## Smart classification using Bayesian monads in Haskell

Posted by Eric Kidd Sat, 03 Mar 2007 09:02:00 GMT

(Refactoring Probability Distributions: part 1, part 2,
part 3, **part 4**)

The world is full of messy classification problems:

- “Is this order fraudulent?”
- “It this e-mail a spam?”
- “What blog posts would Rachel find interesting?”
- “Which intranet documents is Sam looking for?”

In each case, we want to classify something: Orders are either valid or
fraudulent, messages are either spam or non-spam, blog posts are either
interesting or boring. Unfortunately, most software is *terrible* at
making these distinctions.

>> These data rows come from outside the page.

(* ===== verification/PresenceQueue.v ===== *)
(** * PresenceQueue: presence sent to particular servers (handlers/presence.py,
    replication/tcp/streams/_base.py, replication/tcp/handler.py)

    [PresenceFederationQueue] keeps the presence that was to be sent to given servers for some
    minutes, so that the workers that talk to these servers can fetch what they missed.  A
    worker fetches in several calls, each with a limited number of rows.  What the sender in
    the process itself is given is recorded in [_federation]. *)
From S2P Require Import Prelude PyVal PyState PresenceState.
From Stdlib Require Import String.
Open Scope string_scope.
Open Scope list_scope.
Open Scope Z_scope.
Open Scope py_scope.
Open Scope st_scope.

(** ** [bisect] *)

(** [bisect_right]: the index before which [x] is to be inserted, found by halving; [lt] says
    whether [x] is less than an item. *)
Fixpoint bisect_loop {A} (lt : A -> bool) (l : list A) (fuel : nat) (lo hi : nat) : result nat :=
  match fuel with
  | O => Err OutOfFuel
  | S fuel =>
      if (lo <? hi)%nat then
        let mid := ((lo + hi) / 2)%nat in
        match l !! mid with
        | Some a => if lt a then bisect_loop lt l fuel lo mid else bisect_loop lt l fuel (S mid) hi
        | None => Err IndexError
        end
      else Ok lo
  end.

(** Every turn shrinks the interval. *)
Definition bisect {A} (lt : A -> bool) (l : list A) : result nat :=
  bisect_loop lt l (S (List.length l)) 0 (List.length l).

(** [l\[i:\]] *)
Definition py_slice_from {A} (l : list A) (i : Z) : list A :=
  drop (Z.to_nat (if i <? 0 then Z.max 0 (Z.of_nat (List.length l) + i) else i)) l.

(** ** The queue *)

Definition _KEEP_ITEMS_IN_QUEUE_FOR_MS : Z := 5 * 60 * 1000.

Record queued := {
  q_timestamp : Z;
  q_stream_id : Z;
  q_destinations : list string;
  q_user_ids : list string
}.

(** What a federation sender was given, in order. *)
Abbreviation sent := (list (list UserPresenceState * list string)).

Record PresenceFederationQueue := {
  _instance_name : string;
  _queue_presence_updates : bool;
  _presence_writer : bool;
  _federation : option sent;
  _queue : list queued;
  _next_id : Z;
  _current_tokens : gmap string Z
}.

Definition set_queue (l : list queued) (q : PresenceFederationQueue) : PresenceFederationQueue :=
  {| _instance_name := _instance_name q; _queue_presence_updates := _queue_presence_updates q;
     _presence_writer := _presence_writer q; _federation := _federation q; _queue := l;
     _next_id := _next_id q; _current_tokens := _current_tokens q |}.
Definition set_next_id (n : Z) (q : PresenceFederationQueue) : PresenceFederationQueue :=
  {| _instance_name := _instance_name q; _queue_presence_updates := _queue_presence_updates q;
     _presence_writer := _presence_writer q; _federation := _federation q; _queue := _queue q;
     _next_id := n; _current_tokens := _current_tokens q |}.
Definition set_current_token (i : string) (n : Z) (q : PresenceFederationQueue)
    : PresenceFederationQueue :=
  {| _instance_name := _instance_name q; _queue_presence_updates := _queue_presence_updates q;
     _presence_writer := _presence_writer q; _federation := _federation q; _queue := _queue q;
     _next_id := _next_id q; _current_tokens := <[i := n]> (_current_tokens q) |}.
Definition federation_send (states : list UserPresenceState) (destinations : list string)
    (q : PresenceFederationQueue) : PresenceFederationQueue :=
  {| _instance_name := _instance_name q; _queue_presence_updates := _queue_presence_updates q;
     _presence_writer := _presence_writer q;
     _federation := (fun s => s ++ [(states, destinations)]) <$> _federation q;
     _queue := _queue q; _next_id := _next_id q; _current_tokens := _current_tokens q |}.

(** [__init__]; [instances] are those that send to federation. *)
Definition new_queue (instance_name : string) (presence_writer should_send_federation : bool)
    (instances : list string) : PresenceFederationQueue :=
  {| _instance_name := instance_name;
     _queue_presence_updates :=
       negb (should_send_federation && bool_decide (instances = [instance_name]));
     _presence_writer := presence_writer;
     _federation := if should_send_federation then Some [] else None;
     _queue := []; _next_id := 1; _current_tokens := ∅ |}.

(** The tuple [(clear_before,)] is less than the entries from that time on. *)
Definition _clear_queue (now : Z) : St PresenceFederationQueue unit :=
  let clear_before := now - _KEEP_ITEMS_IN_QUEUE_FOR_MS in
  let! q := st_read _queue in
  let! index := st_lift (bisect (fun e => clear_before <=? q_timestamp e) q) in
  st_modify (set_queue (drop index q)).

Definition send_presence_to_destinations (now : Z) (states : list UserPresenceState)
    (destinations : list string) : St PresenceFederationQueue unit :=
  let! writer := st_read _presence_writer in
  if negb writer then st_raise AssertionError
  else match states, destinations with
  | [], _ | _, [] => st_ret tt
  | _, _ =>
      st_modify (federation_send states destinations) ;;!
      let! keep := st_read _queue_presence_updates in
      if negb keep then st_ret tt
      else
        let! stream_id := st_read _next_id in
        st_modify (set_next_id (stream_id + 1)) ;;!
        let! q := st_read _queue in
        st_modify (set_queue (q ++ [{| q_timestamp := now; q_stream_id := stream_id;
          q_destinations := destinations;
          q_user_ids := remove_dups (map user_id states) |}]))
  end.

Definition queue_current_token (instance_name : string) (q : PresenceFederationQueue) : Z :=
  if bool_decide (instance_name = _instance_name q) then _next_id q - 1
  else default 0 (_current_tokens q !! instance_name).

Section rows.
Context `{SetOrder}.

(** The rows of an entry: [(stream_id, (destination, user_id))]. *)
Definition entry_rows (e : queued) : list (Z * (string * string)) :=
  flat_map (fun destination => map (fun user_id => (q_stream_id e, (destination, user_id)))
                                   (set_iter (q_user_ids e)))
    (q_destinations e).

Fixpoint rows_loop (from_token upto_token target_row_count : Z) (l : list queued)
    (to_send : list (Z * (string * string))) (new_id : Z)
    : list (Z * (string * string)) * Z * bool :=
  match l with
  | [] => (to_send, new_id, false)
  | e :: l =>
      if q_stream_id e <=? from_token then
        rows_loop from_token upto_token target_row_count l to_send new_id
      else if upto_token <? q_stream_id e then (to_send, new_id, false)
      else
        let new_id := q_stream_id e in
        let to_send := to_send ++ entry_rows e in
        if target_row_count <? Z.of_nat (List.length to_send) then (to_send, new_id, true)
        else rows_loop from_token upto_token target_row_count l to_send new_id
  end.

(** [repl_client] asks another instance. *)
Definition get_replication_rows
    (repl_client : string -> Z -> Z -> list (Z * (string * string)) * Z * bool)
    (instance_name : string) (from_token upto_token target_row_count : Z)
    (q : PresenceFederationQueue) : list (Z * (string * string)) * Z * bool :=
  if negb (bool_decide (instance_name = _instance_name q)) then
    repl_client instance_name from_token upto_token
  else if from_token =? _next_id q - 1 then ([], upto_token, false)
  else
    let start_idx := Z.max (from_token + 1 - _next_id q) (- Z.of_nat (List.length (_queue q))) in
    rows_loop from_token upto_token target_row_count (py_slice_from (_queue q) start_idx) []
      upto_token.
End rows.

(** ** Fetching what was missed *)

Definition _STREAM_UPDATE_TARGET_ROW_COUNT : Z := 100.

(** [Stream.get_updates_since] of a stream with the given [update_function]. *)
Definition get_updates_since {R} (update_function : Z -> Z -> Z -> list (Z * R) * Z * bool)
    (from_token upto_token : Z) : list (Z * R) * Z * bool :=
  if from_token =? upto_token then ([], upto_token, false)
  else update_function from_token upto_token _STREAM_UPDATE_TARGET_ROW_COUNT.

(** [_batch_updates]: the rows of one token together. *)
Fixpoint update_batches {R} (current_batch_token : Z) (current_batch : list R) (updates : list (Z * R))
    : list (Z * list R) :=
  match updates with
  | [] => [(current_batch_token, current_batch)]
  | (token, row) :: updates =>
      if token =? current_batch_token
      then update_batches current_batch_token (current_batch ++ [row]) updates
      else (current_batch_token, current_batch) :: update_batches token [row] updates
  end.

Definition _batch_updates {R} (updates : list (Z * R)) : list (Z * list R) :=
  match updates with
  | [] => []
  | (token, row) :: updates => update_batches token [row] updates
  end.

(** The loop of [_process_position]: the batches that are handed to [on_rdata], and the
    position reached. *)
Fixpoint catch_up {R} (since : Z -> Z -> list (Z * R) * Z * bool) (fuel : nat)
    (current_token new_token : Z) : result (list (Z * list R) * Z) :=
  match fuel with
  | O => Err OutOfFuel
  | S fuel =>
      match since current_token new_token with
      | (updates, current_token, missing_updates) =>
          if missing_updates then
            let* (batches, token) := catch_up since fuel current_token new_token in
            Ok (_batch_updates updates ++ batches, token)
          else Ok (_batch_updates updates, current_token)
      end
  end.

Definition process_position {R} (since : Z -> Z -> list (Z * R) * Z * bool) (fuel : nat)
    (current_token prev_token new_token : Z) : result (list (Z * list R) * Z) :=
  if (prev_token <=? current_token) && (current_token <=? new_token) then Ok ([], current_token)
  else catch_up since fuel current_token new_token.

For example, why can’t my RSS reader go out and
track down the 10 most interesting blog posts every day?

Some software, however, *can* make these distinctions.
Google figures out when I want to watch a movie, and shows me specialized
search results. And most e-mail clients can identify spam with over
99% accuracy. But the vast majority of software is dumb, incapable of
dealing with the messy dilemmas posed by the real world.

So where can we learn to improve our software?

Outside of Google’s shroud of secrecy, the most successful classifiers are spam filters. And most modern spam filters are inspired by Paul Graham’s essay A Plan for Spam.

So let’s go back to the source, and see what we can learn. As it turns out, we can formulate a lot of the ideas in A Plan for Spam in a straightforward fashion using a Bayesian monad.

### Functions from distributions to distributions

Let’s begin with spam filtering. By convention, we divide messages into “spam” and “ham”, where “ham” is the stuff we want to read.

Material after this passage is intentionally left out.